#### Data shown:
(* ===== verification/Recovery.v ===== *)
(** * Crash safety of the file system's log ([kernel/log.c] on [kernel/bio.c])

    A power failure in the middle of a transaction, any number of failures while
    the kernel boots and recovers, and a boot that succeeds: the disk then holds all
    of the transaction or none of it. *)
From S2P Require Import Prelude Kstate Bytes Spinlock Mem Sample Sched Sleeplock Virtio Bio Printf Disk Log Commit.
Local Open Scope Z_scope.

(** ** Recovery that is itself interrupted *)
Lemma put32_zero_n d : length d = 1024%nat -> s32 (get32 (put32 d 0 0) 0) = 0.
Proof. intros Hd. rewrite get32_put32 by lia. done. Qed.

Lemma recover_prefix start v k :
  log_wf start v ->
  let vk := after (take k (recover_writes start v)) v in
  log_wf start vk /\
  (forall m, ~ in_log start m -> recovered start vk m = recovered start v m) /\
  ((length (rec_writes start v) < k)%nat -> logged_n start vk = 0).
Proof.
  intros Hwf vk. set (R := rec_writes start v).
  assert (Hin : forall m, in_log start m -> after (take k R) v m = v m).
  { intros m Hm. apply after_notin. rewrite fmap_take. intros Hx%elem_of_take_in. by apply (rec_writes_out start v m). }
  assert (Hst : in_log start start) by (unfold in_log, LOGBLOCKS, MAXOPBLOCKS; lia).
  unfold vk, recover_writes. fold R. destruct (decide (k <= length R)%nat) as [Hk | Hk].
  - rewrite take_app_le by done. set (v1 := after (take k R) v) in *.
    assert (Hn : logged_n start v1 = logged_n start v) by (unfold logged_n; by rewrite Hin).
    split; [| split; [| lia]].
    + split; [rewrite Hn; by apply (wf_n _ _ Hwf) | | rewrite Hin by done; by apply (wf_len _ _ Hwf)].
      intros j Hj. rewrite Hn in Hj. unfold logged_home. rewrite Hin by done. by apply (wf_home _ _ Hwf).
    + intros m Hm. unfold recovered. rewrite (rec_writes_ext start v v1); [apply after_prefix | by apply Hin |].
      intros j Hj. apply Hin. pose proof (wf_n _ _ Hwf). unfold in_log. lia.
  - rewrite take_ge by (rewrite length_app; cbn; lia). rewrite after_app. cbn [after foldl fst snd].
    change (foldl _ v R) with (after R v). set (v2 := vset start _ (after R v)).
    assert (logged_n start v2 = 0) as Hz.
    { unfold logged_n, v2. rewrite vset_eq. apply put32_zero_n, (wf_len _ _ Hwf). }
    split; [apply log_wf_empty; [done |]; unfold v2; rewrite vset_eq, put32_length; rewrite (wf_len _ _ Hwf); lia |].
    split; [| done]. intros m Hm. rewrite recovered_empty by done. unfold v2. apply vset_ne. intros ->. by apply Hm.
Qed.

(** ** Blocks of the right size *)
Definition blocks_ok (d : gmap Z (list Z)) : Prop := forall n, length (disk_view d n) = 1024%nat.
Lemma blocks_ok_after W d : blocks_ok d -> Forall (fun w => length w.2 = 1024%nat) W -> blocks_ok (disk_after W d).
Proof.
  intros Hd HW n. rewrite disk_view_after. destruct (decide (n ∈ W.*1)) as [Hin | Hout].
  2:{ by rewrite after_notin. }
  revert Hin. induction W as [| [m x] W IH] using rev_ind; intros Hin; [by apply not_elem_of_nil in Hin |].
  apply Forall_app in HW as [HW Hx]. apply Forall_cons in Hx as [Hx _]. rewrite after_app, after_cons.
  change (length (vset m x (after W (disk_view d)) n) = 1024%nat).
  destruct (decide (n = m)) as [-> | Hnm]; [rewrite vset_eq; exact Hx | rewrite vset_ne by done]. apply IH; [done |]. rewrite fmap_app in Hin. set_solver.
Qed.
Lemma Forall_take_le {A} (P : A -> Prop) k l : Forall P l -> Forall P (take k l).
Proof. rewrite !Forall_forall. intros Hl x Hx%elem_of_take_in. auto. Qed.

--

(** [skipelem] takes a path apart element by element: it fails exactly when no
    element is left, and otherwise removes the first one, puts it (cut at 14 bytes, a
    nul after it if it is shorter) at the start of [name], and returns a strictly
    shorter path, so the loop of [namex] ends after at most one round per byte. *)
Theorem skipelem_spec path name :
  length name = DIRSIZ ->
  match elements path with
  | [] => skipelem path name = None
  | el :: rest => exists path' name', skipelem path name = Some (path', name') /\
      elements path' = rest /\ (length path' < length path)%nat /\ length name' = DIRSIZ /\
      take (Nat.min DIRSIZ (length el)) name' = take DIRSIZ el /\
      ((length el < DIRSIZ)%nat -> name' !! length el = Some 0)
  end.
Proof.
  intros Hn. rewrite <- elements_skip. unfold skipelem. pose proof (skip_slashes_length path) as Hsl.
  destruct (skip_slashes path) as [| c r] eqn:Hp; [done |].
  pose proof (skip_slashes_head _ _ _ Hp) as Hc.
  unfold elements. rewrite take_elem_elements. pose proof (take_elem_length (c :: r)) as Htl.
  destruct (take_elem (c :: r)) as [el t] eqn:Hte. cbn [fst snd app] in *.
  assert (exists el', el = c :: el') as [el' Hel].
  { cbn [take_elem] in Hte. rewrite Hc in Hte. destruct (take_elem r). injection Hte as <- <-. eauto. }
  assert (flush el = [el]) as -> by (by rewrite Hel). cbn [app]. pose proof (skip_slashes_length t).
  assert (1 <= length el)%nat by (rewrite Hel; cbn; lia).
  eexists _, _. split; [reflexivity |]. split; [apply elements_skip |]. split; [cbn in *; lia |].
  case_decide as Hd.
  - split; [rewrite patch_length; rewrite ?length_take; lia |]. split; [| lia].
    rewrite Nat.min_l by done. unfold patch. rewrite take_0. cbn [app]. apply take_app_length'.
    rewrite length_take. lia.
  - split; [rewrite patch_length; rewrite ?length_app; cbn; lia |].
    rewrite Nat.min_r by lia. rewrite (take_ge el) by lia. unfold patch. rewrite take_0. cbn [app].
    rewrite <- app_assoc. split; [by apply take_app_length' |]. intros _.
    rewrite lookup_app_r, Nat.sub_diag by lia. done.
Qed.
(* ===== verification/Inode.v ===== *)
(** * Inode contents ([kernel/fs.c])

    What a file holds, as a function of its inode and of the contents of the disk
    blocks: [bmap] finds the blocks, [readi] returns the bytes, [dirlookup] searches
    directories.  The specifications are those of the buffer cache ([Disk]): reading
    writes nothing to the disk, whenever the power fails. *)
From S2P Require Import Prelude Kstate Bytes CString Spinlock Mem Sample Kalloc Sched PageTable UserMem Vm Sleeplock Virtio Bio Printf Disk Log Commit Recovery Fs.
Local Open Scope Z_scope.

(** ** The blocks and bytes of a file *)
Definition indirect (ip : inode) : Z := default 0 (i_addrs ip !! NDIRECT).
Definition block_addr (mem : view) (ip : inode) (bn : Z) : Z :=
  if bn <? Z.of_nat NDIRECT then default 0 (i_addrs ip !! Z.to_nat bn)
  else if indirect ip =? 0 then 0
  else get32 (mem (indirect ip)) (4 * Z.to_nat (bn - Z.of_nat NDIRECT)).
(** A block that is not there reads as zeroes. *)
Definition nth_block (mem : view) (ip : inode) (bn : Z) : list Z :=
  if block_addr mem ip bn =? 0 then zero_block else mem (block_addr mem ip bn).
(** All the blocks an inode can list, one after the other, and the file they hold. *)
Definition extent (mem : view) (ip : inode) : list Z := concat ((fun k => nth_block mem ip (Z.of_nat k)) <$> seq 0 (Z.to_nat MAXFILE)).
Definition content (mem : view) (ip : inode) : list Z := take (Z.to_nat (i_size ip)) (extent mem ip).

#### About this exercise:
Set down, from the entries above, exactly the lines from the one with "blocks: [bmap] finds" up to and including the one with "writes nothing to", and no other lines.

#### Result for this task:
    blocks: [bmap] finds the blocks, [readi] returns the bytes, [dirlookup] searches
    directories.  The specifications are those of the buffer cache ([Disk]): reading
    writes nothing to the disk, whenever the power fails. *)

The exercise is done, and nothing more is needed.